Required action: Would you output the entries below only from the line containing "r ← in_mc (limited_get" through the line containing "#[local] Instance upd_won_token", exactly as they stand and with both ends included?

Provided entries:

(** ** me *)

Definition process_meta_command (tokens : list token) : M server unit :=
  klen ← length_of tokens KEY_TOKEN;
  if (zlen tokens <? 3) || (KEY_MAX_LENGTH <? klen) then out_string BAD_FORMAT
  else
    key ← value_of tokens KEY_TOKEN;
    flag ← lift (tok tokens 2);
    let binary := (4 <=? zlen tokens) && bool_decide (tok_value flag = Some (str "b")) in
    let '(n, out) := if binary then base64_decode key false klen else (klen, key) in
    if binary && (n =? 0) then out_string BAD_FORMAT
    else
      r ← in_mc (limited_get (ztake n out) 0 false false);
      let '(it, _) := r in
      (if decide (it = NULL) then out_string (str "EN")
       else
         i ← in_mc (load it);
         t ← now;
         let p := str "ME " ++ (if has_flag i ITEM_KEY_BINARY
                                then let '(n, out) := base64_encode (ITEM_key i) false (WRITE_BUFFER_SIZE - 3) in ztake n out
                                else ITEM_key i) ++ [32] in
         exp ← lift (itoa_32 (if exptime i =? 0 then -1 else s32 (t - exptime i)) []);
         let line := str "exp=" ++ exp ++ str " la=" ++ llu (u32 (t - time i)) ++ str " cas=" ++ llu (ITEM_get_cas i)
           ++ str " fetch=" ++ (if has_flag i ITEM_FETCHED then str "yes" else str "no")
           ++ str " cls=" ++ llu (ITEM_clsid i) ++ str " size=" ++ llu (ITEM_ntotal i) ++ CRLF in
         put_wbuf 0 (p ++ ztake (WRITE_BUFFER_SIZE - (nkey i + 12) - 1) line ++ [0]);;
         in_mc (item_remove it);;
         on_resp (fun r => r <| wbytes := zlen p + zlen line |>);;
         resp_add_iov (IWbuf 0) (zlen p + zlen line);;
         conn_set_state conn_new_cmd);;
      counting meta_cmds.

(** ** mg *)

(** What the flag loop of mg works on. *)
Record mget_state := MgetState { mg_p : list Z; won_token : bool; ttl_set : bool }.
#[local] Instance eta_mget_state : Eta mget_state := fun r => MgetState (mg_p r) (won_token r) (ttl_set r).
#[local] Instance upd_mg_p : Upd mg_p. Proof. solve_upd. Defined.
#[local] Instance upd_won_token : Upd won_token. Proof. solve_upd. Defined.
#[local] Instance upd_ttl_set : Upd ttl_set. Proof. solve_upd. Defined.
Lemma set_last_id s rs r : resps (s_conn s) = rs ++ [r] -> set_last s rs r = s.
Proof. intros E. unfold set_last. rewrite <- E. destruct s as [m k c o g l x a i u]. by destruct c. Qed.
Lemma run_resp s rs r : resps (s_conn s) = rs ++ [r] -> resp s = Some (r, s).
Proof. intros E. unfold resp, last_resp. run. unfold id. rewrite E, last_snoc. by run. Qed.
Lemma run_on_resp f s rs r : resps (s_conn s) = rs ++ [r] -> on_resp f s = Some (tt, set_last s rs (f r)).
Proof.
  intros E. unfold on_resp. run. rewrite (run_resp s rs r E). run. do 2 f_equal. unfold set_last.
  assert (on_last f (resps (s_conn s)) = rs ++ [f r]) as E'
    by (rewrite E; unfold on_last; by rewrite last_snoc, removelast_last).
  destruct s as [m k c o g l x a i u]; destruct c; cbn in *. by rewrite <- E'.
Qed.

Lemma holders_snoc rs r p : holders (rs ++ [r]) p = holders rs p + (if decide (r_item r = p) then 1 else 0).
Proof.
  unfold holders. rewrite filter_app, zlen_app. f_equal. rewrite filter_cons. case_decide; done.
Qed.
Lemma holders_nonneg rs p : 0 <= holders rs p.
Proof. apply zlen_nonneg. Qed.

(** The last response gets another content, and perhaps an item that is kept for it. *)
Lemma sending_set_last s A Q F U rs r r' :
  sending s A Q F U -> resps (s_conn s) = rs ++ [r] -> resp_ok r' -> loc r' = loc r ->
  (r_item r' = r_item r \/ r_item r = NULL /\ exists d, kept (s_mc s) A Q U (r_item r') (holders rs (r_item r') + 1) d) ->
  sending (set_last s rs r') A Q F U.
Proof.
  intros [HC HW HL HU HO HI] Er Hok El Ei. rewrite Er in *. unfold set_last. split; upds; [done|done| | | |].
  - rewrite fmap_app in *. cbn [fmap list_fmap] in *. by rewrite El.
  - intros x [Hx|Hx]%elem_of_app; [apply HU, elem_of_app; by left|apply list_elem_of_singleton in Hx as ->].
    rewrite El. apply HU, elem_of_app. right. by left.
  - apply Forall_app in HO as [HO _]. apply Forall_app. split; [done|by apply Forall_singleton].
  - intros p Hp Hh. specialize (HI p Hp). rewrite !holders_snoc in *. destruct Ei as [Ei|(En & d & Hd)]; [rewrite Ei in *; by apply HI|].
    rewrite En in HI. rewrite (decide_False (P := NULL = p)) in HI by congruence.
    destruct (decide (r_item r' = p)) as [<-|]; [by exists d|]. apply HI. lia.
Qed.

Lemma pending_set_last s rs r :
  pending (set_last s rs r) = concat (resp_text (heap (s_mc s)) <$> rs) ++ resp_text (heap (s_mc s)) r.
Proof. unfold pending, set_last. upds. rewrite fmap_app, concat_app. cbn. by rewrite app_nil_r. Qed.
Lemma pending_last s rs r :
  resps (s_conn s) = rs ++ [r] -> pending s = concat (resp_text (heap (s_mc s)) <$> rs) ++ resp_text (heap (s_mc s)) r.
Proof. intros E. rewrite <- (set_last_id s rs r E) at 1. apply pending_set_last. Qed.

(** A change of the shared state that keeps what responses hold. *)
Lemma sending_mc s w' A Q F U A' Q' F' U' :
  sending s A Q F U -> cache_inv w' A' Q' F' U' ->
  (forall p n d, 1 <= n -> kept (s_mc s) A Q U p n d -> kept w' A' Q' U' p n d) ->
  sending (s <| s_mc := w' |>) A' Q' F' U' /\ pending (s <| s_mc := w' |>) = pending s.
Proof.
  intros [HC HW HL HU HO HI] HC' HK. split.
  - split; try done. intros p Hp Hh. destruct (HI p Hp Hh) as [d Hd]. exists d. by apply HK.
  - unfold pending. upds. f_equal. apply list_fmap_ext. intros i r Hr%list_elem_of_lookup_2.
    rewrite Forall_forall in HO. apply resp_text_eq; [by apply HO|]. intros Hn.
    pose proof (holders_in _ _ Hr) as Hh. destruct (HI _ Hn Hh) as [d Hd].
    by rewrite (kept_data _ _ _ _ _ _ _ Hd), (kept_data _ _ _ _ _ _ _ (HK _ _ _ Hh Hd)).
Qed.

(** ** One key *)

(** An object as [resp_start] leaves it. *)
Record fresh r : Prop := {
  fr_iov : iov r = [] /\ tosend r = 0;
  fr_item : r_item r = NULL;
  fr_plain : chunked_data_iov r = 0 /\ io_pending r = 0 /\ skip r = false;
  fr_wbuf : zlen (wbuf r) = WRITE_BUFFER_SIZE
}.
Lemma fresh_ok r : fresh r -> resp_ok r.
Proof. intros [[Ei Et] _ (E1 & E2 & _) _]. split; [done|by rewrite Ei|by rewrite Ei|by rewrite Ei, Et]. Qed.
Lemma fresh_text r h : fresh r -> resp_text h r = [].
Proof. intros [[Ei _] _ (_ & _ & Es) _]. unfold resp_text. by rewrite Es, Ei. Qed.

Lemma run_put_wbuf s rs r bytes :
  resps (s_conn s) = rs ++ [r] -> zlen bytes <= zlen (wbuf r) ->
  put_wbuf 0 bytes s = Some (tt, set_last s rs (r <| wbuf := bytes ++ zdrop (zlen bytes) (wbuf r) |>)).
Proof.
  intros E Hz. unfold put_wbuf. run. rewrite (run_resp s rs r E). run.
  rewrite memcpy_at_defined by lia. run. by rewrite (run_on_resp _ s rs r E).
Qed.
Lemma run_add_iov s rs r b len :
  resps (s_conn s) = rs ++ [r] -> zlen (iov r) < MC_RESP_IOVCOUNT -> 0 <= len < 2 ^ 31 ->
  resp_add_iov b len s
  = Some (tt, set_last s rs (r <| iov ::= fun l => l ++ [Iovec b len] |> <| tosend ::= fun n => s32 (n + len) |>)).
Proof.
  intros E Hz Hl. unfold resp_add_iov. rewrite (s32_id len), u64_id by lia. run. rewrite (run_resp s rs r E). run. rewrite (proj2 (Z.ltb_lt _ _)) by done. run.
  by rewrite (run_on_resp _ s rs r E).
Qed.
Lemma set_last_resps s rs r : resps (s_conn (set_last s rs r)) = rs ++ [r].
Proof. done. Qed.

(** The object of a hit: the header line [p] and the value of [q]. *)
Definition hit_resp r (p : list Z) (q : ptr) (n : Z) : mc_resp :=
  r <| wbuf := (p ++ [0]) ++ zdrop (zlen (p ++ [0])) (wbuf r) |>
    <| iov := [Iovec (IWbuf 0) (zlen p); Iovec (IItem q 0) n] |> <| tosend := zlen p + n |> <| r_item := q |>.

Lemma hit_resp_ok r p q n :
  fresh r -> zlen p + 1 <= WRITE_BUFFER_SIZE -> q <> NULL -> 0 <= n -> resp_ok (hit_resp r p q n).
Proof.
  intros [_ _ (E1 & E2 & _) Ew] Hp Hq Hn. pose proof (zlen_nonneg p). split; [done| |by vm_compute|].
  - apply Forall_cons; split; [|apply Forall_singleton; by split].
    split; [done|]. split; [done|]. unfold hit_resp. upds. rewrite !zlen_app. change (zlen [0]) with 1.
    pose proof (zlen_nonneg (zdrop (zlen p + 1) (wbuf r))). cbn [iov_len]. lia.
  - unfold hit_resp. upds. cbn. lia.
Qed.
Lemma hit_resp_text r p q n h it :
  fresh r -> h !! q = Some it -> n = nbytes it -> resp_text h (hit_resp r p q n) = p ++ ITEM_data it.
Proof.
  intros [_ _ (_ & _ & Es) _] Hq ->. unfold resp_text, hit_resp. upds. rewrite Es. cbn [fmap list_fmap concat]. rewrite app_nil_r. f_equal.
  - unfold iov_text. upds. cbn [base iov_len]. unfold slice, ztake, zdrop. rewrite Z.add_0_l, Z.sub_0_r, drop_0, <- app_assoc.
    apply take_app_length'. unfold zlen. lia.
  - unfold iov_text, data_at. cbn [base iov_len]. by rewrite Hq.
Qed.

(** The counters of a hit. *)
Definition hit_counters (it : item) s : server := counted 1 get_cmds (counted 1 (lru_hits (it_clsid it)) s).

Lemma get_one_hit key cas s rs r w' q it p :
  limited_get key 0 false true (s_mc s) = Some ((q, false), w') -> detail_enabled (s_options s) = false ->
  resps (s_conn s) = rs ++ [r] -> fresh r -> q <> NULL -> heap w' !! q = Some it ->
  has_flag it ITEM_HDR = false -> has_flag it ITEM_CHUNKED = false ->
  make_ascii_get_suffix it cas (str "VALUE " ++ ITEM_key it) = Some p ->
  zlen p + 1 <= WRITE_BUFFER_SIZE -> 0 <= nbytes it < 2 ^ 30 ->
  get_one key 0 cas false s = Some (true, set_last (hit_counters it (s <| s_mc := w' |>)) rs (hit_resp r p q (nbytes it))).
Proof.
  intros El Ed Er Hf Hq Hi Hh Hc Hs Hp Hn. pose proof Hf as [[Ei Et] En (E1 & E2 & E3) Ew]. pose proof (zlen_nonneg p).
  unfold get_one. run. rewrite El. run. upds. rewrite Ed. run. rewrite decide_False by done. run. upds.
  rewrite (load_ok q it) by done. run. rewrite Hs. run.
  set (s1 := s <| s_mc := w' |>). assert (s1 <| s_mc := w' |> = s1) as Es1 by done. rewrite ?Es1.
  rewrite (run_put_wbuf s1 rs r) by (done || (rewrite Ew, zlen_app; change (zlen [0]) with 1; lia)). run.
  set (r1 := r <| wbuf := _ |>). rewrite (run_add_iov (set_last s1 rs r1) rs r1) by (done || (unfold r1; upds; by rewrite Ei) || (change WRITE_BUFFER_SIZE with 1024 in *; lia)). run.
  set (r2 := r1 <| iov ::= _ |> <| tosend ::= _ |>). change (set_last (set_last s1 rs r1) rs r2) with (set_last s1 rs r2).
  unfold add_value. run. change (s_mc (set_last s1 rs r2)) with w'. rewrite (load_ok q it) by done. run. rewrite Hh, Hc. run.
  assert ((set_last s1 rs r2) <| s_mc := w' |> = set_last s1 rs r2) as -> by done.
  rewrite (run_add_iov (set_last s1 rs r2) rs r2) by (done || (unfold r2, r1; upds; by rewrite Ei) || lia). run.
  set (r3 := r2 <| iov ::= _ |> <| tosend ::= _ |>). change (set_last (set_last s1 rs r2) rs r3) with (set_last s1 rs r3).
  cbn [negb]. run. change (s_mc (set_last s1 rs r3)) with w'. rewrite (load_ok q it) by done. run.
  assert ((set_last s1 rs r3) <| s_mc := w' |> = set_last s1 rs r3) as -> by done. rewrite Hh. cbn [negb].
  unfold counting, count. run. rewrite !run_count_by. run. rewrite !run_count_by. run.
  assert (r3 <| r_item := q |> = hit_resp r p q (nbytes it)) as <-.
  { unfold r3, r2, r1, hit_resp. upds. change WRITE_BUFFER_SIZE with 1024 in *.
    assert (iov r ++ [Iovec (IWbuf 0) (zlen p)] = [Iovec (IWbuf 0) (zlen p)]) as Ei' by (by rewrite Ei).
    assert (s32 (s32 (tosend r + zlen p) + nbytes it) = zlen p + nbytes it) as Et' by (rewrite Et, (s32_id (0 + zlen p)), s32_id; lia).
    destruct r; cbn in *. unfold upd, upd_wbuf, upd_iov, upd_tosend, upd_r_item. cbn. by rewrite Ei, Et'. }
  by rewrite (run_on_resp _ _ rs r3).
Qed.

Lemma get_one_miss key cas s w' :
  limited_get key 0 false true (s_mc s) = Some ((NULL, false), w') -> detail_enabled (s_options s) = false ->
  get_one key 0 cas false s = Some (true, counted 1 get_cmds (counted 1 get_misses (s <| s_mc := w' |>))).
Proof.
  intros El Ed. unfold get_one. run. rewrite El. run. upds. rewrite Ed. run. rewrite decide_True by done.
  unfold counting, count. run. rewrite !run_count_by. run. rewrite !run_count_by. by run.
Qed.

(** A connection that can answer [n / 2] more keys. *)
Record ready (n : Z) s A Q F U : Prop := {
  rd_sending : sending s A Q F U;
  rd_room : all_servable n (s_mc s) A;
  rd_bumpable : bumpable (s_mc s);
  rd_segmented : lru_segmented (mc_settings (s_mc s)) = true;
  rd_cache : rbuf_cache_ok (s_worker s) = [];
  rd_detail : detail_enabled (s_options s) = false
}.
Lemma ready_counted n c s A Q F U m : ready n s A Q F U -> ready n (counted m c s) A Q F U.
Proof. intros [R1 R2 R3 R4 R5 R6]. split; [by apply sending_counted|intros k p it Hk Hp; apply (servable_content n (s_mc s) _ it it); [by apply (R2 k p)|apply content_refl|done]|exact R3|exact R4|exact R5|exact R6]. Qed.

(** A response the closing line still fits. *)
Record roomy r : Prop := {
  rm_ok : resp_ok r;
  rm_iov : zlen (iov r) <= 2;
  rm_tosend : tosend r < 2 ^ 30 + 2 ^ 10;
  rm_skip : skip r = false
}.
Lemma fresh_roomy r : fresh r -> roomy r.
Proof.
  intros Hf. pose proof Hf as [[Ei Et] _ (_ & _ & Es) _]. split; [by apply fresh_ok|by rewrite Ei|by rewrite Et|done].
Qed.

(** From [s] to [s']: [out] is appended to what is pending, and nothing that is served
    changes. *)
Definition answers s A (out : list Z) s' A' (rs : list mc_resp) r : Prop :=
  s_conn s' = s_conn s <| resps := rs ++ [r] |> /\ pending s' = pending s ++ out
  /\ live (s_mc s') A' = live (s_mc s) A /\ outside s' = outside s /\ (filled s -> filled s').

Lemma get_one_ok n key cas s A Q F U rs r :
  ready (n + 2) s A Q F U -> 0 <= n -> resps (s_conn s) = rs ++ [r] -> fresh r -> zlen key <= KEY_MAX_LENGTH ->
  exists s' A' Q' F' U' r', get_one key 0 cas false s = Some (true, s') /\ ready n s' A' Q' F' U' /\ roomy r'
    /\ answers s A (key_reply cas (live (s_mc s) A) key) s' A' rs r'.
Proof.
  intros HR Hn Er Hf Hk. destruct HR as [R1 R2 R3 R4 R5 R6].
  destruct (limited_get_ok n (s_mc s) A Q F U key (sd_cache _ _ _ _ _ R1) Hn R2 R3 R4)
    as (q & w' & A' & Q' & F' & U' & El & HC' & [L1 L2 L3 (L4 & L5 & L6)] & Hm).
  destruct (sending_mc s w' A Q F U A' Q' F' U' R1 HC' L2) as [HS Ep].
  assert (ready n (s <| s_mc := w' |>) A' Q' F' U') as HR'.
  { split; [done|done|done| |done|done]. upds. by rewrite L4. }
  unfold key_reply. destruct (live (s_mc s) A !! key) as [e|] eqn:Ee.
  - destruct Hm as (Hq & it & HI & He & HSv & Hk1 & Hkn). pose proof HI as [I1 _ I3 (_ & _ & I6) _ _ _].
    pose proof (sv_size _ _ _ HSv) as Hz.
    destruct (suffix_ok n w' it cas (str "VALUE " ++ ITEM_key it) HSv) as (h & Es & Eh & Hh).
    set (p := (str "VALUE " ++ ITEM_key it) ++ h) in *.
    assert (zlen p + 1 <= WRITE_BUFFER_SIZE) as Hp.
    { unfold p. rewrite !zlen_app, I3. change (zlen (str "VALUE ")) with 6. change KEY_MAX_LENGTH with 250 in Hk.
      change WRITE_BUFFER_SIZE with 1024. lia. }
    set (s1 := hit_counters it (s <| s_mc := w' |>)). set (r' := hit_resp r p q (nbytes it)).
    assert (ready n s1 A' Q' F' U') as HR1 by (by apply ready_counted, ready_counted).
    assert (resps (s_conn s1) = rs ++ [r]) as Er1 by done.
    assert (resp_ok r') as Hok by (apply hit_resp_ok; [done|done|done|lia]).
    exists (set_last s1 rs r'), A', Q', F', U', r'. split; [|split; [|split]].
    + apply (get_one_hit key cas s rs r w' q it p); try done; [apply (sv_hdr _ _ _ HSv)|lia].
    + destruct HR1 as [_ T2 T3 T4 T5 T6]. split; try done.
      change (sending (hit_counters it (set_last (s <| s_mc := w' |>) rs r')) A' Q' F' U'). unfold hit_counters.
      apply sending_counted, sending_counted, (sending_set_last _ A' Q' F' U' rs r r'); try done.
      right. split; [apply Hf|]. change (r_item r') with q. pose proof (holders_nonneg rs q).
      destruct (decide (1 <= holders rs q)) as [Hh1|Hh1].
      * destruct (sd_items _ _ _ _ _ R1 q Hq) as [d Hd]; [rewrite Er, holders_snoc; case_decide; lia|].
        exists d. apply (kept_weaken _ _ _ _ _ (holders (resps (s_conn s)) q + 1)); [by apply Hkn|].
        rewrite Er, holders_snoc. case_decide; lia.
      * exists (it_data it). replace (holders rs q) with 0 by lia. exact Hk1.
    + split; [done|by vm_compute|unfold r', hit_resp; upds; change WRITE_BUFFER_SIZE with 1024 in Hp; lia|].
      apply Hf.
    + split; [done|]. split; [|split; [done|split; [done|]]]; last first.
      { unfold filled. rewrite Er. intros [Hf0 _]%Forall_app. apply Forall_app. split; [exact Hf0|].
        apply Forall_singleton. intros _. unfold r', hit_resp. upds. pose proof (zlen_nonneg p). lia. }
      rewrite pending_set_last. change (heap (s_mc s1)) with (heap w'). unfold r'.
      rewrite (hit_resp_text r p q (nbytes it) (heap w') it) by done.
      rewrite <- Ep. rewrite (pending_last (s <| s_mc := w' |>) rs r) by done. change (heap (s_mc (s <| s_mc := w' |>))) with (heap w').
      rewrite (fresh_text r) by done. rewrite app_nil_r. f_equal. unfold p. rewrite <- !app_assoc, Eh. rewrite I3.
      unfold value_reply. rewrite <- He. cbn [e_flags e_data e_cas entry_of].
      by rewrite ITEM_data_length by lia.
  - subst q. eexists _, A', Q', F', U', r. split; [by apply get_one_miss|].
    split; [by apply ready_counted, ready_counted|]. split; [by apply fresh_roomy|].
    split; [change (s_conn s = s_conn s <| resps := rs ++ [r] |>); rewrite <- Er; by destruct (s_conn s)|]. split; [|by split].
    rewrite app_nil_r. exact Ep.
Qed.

Result:
      r ← in_mc (limited_get (ztake n out) 0 false false);
      let '(it, _) := r in
      (if decide (it = NULL) then out_string (str "EN")
       else
         i ← in_mc (load it);
         t ← now;
         let p := str "ME " ++ (if has_flag i ITEM_KEY_BINARY
                                then let '(n, out) := base64_encode (ITEM_key i) false (WRITE_BUFFER_SIZE - 3) in ztake n out
                                else ITEM_key i) ++ [32] in
         exp ← lift (itoa_32 (if exptime i =? 0 then -1 else s32 (t - exptime i)) []);
         let line := str "exp=" ++ exp ++ str " la=" ++ llu (u32 (t - time i)) ++ str " cas=" ++ llu (ITEM_get_cas i)
           ++ str " fetch=" ++ (if has_flag i ITEM_FETCHED then str "yes" else str "no")
           ++ str " cls=" ++ llu (ITEM_clsid i) ++ str " size=" ++ llu (ITEM_ntotal i) ++ CRLF in
         put_wbuf 0 (p ++ ztake (WRITE_BUFFER_SIZE - (nkey i + 12) - 1) line ++ [0]);;
         in_mc (item_remove it);;
         on_resp (fun r => r <| wbytes := zlen p + zlen line |>);;
         resp_add_iov (IWbuf 0) (zlen p + zlen line);;
         conn_set_state conn_new_cmd);;
      counting meta_cmds.

(** ** mg *)

(** What the flag loop of mg works on. *)
Record mget_state := MgetState { mg_p : list Z; won_token : bool; ttl_set : bool }.
#[local] Instance eta_mget_state : Eta mget_state := fun r => MgetState (mg_p r) (won_token r) (ttl_set r).
#[local] Instance upd_mg_p : Upd mg_p. Proof. solve_upd. Defined.
#[local] Instance upd_won_token : Upd won_token. Proof. solve_upd. Defined.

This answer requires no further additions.